Downstairs, a caterpillar slowly devoured a Butterfly man who lost his face and hands. Upstairs, my floorboards creaked, and I sang her softly, back to sleep.
But now look at you, quiet and still. A blank mannequin without even an approximation of a face. Soon you will be nothing but one of a dozen husks left in my rooms.
The chrysalis hatches.
Inside, inside my heart, look—the silk tears and the new thing spills out onto the floor, the girl with butterfly wings.

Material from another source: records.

(** The pipeline returns a result as soon as every provider has an archive,
    the extractor succeeds on the stops of every platform and the calendar
    resolver succeeds. *)
Lemma process_gtfs_data_returns self :
  (∀ p, p ∈ gtfs_providers self →
     ∃ a, gtfs_files self !! p = Some a ∧
       (∀ k c, (k, c) ∈ platform_config self →
          ∃ dss, _process_stop_departures (provider_stops p c)
                   (feed a) p (translations a) = Ok dss) ∧
       ∃ cal, Calendar._process_calendar_data (feed a) p = Ok cal) →
  ∃ out, process_gtfs_data self = Ok out.
Proof.
  intros Hall. unfold process_gtfs_data.
  set (init := list_to_map _ : gmap string (list DepartureRecord)).
  assert (∀ k c, (k, c) ∈ platform_config self → is_Some (init !! k)) as Hinit.
  { intros k c Hk. unfold init.
    rewrite (initial_departure_info_lookup _ _ _ Hk). eauto. }
  clearbody init.
  assert (∃ acc, foldlM (provider_step self) (init, ∅) (gtfs_providers self)
                 = Ok acc) as [acc ->]; [|by eexists].
  generalize (∅ : gmap string (list ServiceRef)). revert init Hinit Hall.
  induction (gtfs_providers self) as [|p ps IH]; intros info Hinfo Hall cal.
  - by eexists.
  - cbn [foldlM]. destruct (Hall p) as (a & Ha & Hp & g & Hg); [by left|].
    destruct (platforms_fold_total p a (platform_config self) info)
      as (info1 & Hinfo1 & Hkeys).
    { intros k c Hk. split; [by apply (Hinfo k c) | by apply (Hp k c)]. }
    assert (provider_step self (info, cal) p
            = Ok (info1, extend_calendar cal g)) as ->.
    { unfold provider_step. rewrite Ha, Hinfo1. cbn [mbind result_bind].
      by rewrite Hg. }
    cbn [mbind result_bind]. apply IH.
    + intros k c Hk. apply Hkeys. by apply (Hinfo k c).
    + intros p' Hp'. apply Hall. by right.
Qed.

End returns_props.

(** ** The examples of the specification, run through the theorems *)

Section worked_examples.
Import Calendar SpecCalendar SpecRecord Examples Samples.

(** Service "WD" (Monday to Friday, 2025-01-01 to 2025-01-07) next to a row
    whose range is backwards, and Monday 2025-01-06 taken off in
    calendar_dates: the resolver returns, the last word on each day is that
    of calendar_dates where it speaks and that of the flagged days of the
    first row elsewhere, and the second row adds nothing. *)
Lemma calendar_row_adds_exactly_flagged_days_witness :
  ∃ cal,
    _process_calendar_data feed_monday_off "A" = Ok cal ∧
    (∀ s k,
       mkServiceRef "A" s ∈ default [] (cal !! k) ↔
         match last_exception (table_rows (calendar_dates feed_monday_off)) s k
         with
         | Some r => exception_type r = 1
         | None =>
             ∃ row d, row ∈ [weekdays; backwards] ∧ cal_service_id row = s ∧
                      start_date row ≤ d ≤ end_date row ∧
                      weekday_flag row (weekday d) = true ∧ _date_to_str d = k
         end) ∧
    (∀ s d,
       364878 ≤ d →
       last_exception (table_rows (calendar_dates feed_monday_off)) s
                      (_date_to_str d) = None →
       mkServiceRef "A" s ∈ default [] (cal !! _date_to_str d) ↔
         ∃ row, row ∈ [weekdays; backwards] ∧ cal_service_id row = s ∧
                start_date row ≤ d ≤ end_date row ∧
                weekday_flag row (weekday d) = true) ∧
    _process_calendar_data
      (mkFeed (Some (filter (λ row, start_date row ≤ end_date row)
                            [weekdays; backwards]))
              (calendar_dates feed_monday_off) (stop_times feed_monday_off)
              (trips feed_monday_off) (routes feed_monday_off)) "A" = Ok cal.
Proof.
  apply (calendar_row_adds_exactly_flagged_days feed_monday_off "A"
           [weekdays; backwards]).
  - reflexivity.
  - repeat constructor.
Defined.

(** C1 as stated fails.  Monday 2025-01-06 is covered by the calendar row
    of "WD" with a true flag, yet "WD" is not in the resolved set of that
    day: a calendar_dates row has taken it off.  And a range that is
    backwards is an error when its days lie beyond those a timestamp can
    hold. *)
Lemma covered_day_taken_off_counterexample :
  (∃ cal row d,
     _process_calendar_data feed_monday_off "A" = Ok cal ∧
     row ∈ table_rows (calendar feed_monday_off) ∧
     start_date row ≤ d ≤ end_date row ∧
     weekday_flag row (weekday d) = true ∧
     mkServiceRef "A" (cal_service_id row)
       ∉ default [] (cal !! _date_to_str d)) ∧
  (calendar feed_far_backwards = Some [far_backwards] ∧
   end_date far_backwards < start_date far_backwards ∧
   _process_calendar_data feed_far_backwards "A" = Raise OutOfBoundsDatetime).
Proof.
  split.
  - eexists _, weekdays, 739257. split_and!.
    + reflexivity.
    + apply list_elem_of_here.
    + simpl. lia.
    + simpl. lia.
    + reflexivity.
    + vm_compute. intros H. inversion H.
  - split_and!; [reflexivity | simpl; lia | reflexivity].
Qed.

(** What the resolver returns on these two rows. *)
Lemma feed_two_rows_calendar :
  _process_calendar_data feed_two_rows "A" = Ok weekdays_calendar.
Proof. vm_compute. reflexivity. Qed.

(** Service "WD" is listed on Monday 2025-01-06; one more calendar_dates row
    of exception_type 2 for that day takes it off the list. *)
Lemma calendar_dates_row_adds_or_removes_witness :
  ∃ after,
    _process_calendar_data
      (mkFeed (Some [weekdays]) (Some ([] ++ [monday_off]))
              no_table no_table no_table) "A" = Ok after ∧
    (exception_type monday_off = 1 →
       ∀ k' e, e ∈ default [] (after !! k') ↔
                 e ∈ default [] (weekdays_calendar !! k') ∨
                 (k' = _date_to_str (cd_date monday_off) ∧
                  e = mkServiceRef "A" (cd_service_id monday_off))) ∧
    (exception_type monday_off = 2 →
       (∀ k' e, e ∈ default [] (after !! k') ↔
                  e ∈ default [] (weekdays_calendar !! k') ∧
                  ¬ (k' = _date_to_str (cd_date monday_off) ∧
                     e = mkServiceRef "A" (cd_service_id monday_off))) ∧
       (mkServiceRef "A" (cd_service_id monday_off)
          ∉ default [] (weekdays_calendar !! _date_to_str (cd_date monday_off)) →
          ∀ k', default [] (after !! k') = default [] (weekdays_calendar !! k'))) ∧
    (exception_type monday_off ≠ 1 → exception_type monday_off ≠ 2 →
     after = weekdays_calendar).
Proof.
  apply (calendar_dates_row_adds_or_removes (Some [weekdays]) [] monday_off
           no_table no_table no_table "A" weekdays_calendar).
  vm_compute. reflexivity.
Defined.

(** On that feed, "WD" is listed on 2025-01-06 before the row and not
    after it. *)
Lemma monday_off_removes :
  mkServiceRef "A" "WD" ∈ default [] (weekdays_calendar !! "2025-01-06") ∧
  ∃ after,
    _process_calendar_data
      (mkFeed (Some [weekdays]) (Some [monday_off])
              no_table no_table no_table) "A" = Ok after ∧
    after !! "2025-01-06" = Some [].
Proof.
  split; [apply list_elem_of_here|]. eexists. split; reflexivity.
Qed.

(** The failing input of C3: the row at "25:10:00" without a pickup_type. *)
Lemma null_pickup_type_aborts_extraction_witness :
  ∃ e, _process_stop_departures [Some "S1"] feed_null_pickup "A" None = Raise e.
Proof.
  apply (null_pickup_type_aborts_extraction
           feed_null_pickup "A" None [Some "S1"] "S1" late_row).
  - apply list_elem_of_here.
  - reflexivity.
  - apply list_elem_of_here.
Defined.

Lemma null_pickup_type_raises :
  _process_stop_departures [Some "S1"] feed_null_pickup "A" None
    = Raise IntCastingNaNError ∧
  process_gtfs_data
    (mkGTFSProcessor ["A"] {[ "A" := mkArchive feed_null_pickup None ]}
       [("1", [("A", Some "S1")])] 3)
    = Raise IntCastingNaNError.
Proof. split; reflexivity. Qed.

(** A head sign of the row's own wins over that of the trip, and a short
    name over the long name ("Express", "12"); with no head sign in
    stop_times the record says "City Hall", that of the trip, and with no
    short name it carries the long name; with neither head sign, the empty
    string. *)
Lemma record_headsign_and_route_name_precedence_witness :
  (headsign express_record = Str "Express" ∧
   route_name express_record = Str "12") ∧
  (headsign city_hall_record = Str "City Hall" ∧
   route_name city_hall_record = Str "Loop Line") ∧
  headsign early_record = Str "".
Proof.
  destruct (record_headsign_and_route_name_precedence
              express_row trip_T1 numbered_routes "A" (Some bus_translations)
              express_record eq_refl) as [Hh1 Hn1].
  destruct (record_headsign_and_route_name_precedence
              (stop_time "T1" "S1" (Int 90600) (Int 0)) trip_T1 bus_routes
              "A" (Some bus_translations) city_hall_record eq_refl)
    as [Hh2 Hn2].
  destruct (record_headsign_and_route_name_precedence
              (stop_time "T2" "S2" (Int 600) (Int 0)) trip_T2 bus_routes
              "A" (Some bus_translations) early_record eq_refl) as [Hh3 _].
  split_and!; [apply Hh1 | apply Hn1 | apply Hh2 | apply Hn2 | apply Hh3];
    exact I.
Defined.

Lemma record_translations_keyed_by_route_id_and_headsign_witness :
  ∃ route_id h name_en h_en,
    DF.first_value trip_T1 "route_id" = Ok route_id ∧
    _get_translation (Some bus_translations)
      "routes" "route_long_name" "en" route_id = Ok name_en ∧
    route_name_en city_hall_record = Str (str name_en) ∧
    resolve_headsign (stop_time "T1" "S1" (Int 90600) (Int 0)) trip_T1 = Ok h ∧
    headsign city_hall_record = Str (str h) ∧
    _get_translation (Some bus_translations)
      "stop_times" "stop_headsign" "en" h = Ok h_en ∧
    headsign_en city_hall_record = Str (str h_en).
Proof.
  apply (record_translations_keyed_by_route_id_and_headsign
           (stop_time "T1" "S1" (Int 90600) (Int 0)) trip_T1 bus_routes "A").
  reflexivity.
Defined.

(** A route is found by its record_id; a head sign, which no record_id
    matches, by its field_value; an empty table answers the empty string. *)
Lemma get_translation_by_record_id_then_field_value_witness :
  _get_translation (Some no_table) "routes" "route_long_name" "en" (Str "R1")
    = Ok (Str "") ∧
  _get_translation (Some bus_translations)
      "routes" "route_long_name" "en" (Str "R1")
    = Spec.lookup bus_translations "routes" "route_long_name" "en" (Str "R1") ∧
  _get_translation (Some bus_translations)
      "stop_times" "stop_headsign" "en" (Str "City Hall")
    = Spec.lookup bus_translations
        "stop_times" "stop_headsign" "en" (Str "City Hall").
Proof.
  destruct get_translation_by_record_id_then_field_value as (_ & Hempty & Hfull).
  split_and!.
  - apply Hempty. reflexivity.
  - apply Hfull; [reflexivity | | | | | ]; try (left; by eexists);
      simpl; set_solver.
  - apply Hfull; [reflexivity | | | | | right]; simpl; set_solver.
Defined.

(** The configuration {"1": [["A","S1"], ["B", null]], "2": [["A","S2"]]}:
    platform "1" receives the departures of (A, S1) and nothing else. *)
Lemma bus_processor_output : process_gtfs_data bus_processor = Ok bus_output.
Proof. vm_compute. reflexivity. Qed.

(** Two providers, B before A, and a platform whose pairs name A, B, A: the
    list of the platform starts with the departure of B and goes on with
    those of the two stops of A, in configured order, the earlier departure
    last. *)
Lemma two_provider_processor_output :
  process_gtfs_data two_provider_processor = Ok two_provider_output.
Proof. vm_compute. reflexivity. Qed.

Lemma platform_departures_in_configuration_order_witness :
  ∃ per : list (list (list DepartureRecord)),
    Forall2 (λ p dss, ∃ a, gtfs_files two_provider_processor !! p = Some a ∧
               _process_stop_departures
                 (stops_of p [("A", Some "S1"); ("B", Some "S3"); ("A", Some "S2")])
                 (feed a) p (translations a) = Ok dss)
            ["B"; "A"] per ∧
    out_departure_info two_provider_output !! "1"
      = Some (mjoin (mjoin <$> per)).
Proof.
  apply (platform_departures_in_configuration_order
           two_provider_processor two_provider_output).
  - apply (bool_decide_unpack _). vm_compute. reflexivity.
  - vm_compute. reflexivity.
  - apply list_elem_of_here.
Defined.

(** The record of trip T2 at stop S2: no head sign of its own, none on the
    trip, no colours. *)
Lemma output_text_fields_are_strings_witness :
  Forall is_text (textual_fields early_record) ∧
  departure_time early_record ≠ NaN ∧
  ∃ p a row,
    p ∈ gtfs_providers bus_processor ∧
    gtfs_files bus_processor !! p = Some a ∧
    row ∈ rows (stop_times (feed a)) ∧
    row !! "departure_time" = Some (departure_time early_record) ∧
    absent_is_empty row (trip_rows (feed a) row) (route_rows (feed a) row)
                    (translations a) early_record.
Proof.
  apply (output_text_fields_are_strings
           bus_processor bus_output "2" [early_record]).
  - vm_compute. reflexivity.
  - vm_compute. reflexivity.
  - apply list_elem_of_here.
Defined.

(** What the theorem leaves open: a row of the translation table that is
    matched and has no translation.  The lookup hands the missing value on
    (it has no test like those of the other fields), and the record carries
    the text "nan". *)
Lemma missing_translation_cell_gives_nan :
  _get_translation (Some translations_missing_cell)
    "routes" "route_long_name" "en" (Str "R1") = Ok NaN ∧
  ∃ rec,
    _create_departure_record (stop_time "T1" "S1" (Int 90600) (Int 0))
      trip_T1 bus_routes "A" (Some translations_missing_cell) = Ok rec ∧
    route_name_en rec = Str "nan".
Proof. split; [reflexivity|]. eexists. split; reflexivity. Qed.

Her ghost continues to sleep upstairs. Her butterfly self, the self you fed, the self you made possible, moves cautiously through my darkened walls, both familiar and new. It goes up the steps, to the room where long ago, Esme was born. By instinct, she opens a window and lets in the night air: smoke pollution, carbon, the faintest breath of jasmine and kalacuchi blooms. She spreads out her butterfly wings.
Yes, I remade her. I remade her out of everyone who comes into my silence. If someone must leave me, if someone can leave me, let it be her—let me remake her to live and forget the silence of my history. She does not remember who she was, what she was, what happened to her and I think that that is best. Let the human effluvia and fear stay with me. The butterfly girl leaves my window and slips out into the dark, to a new life. I weep, but my heart goes out with her.
In her room, her ghost moves, dreaming not of torture, but of mathematics and duck eggs.
Downstairs, my monsters curl up around each other to sleep. They leave you falling slowly into ash.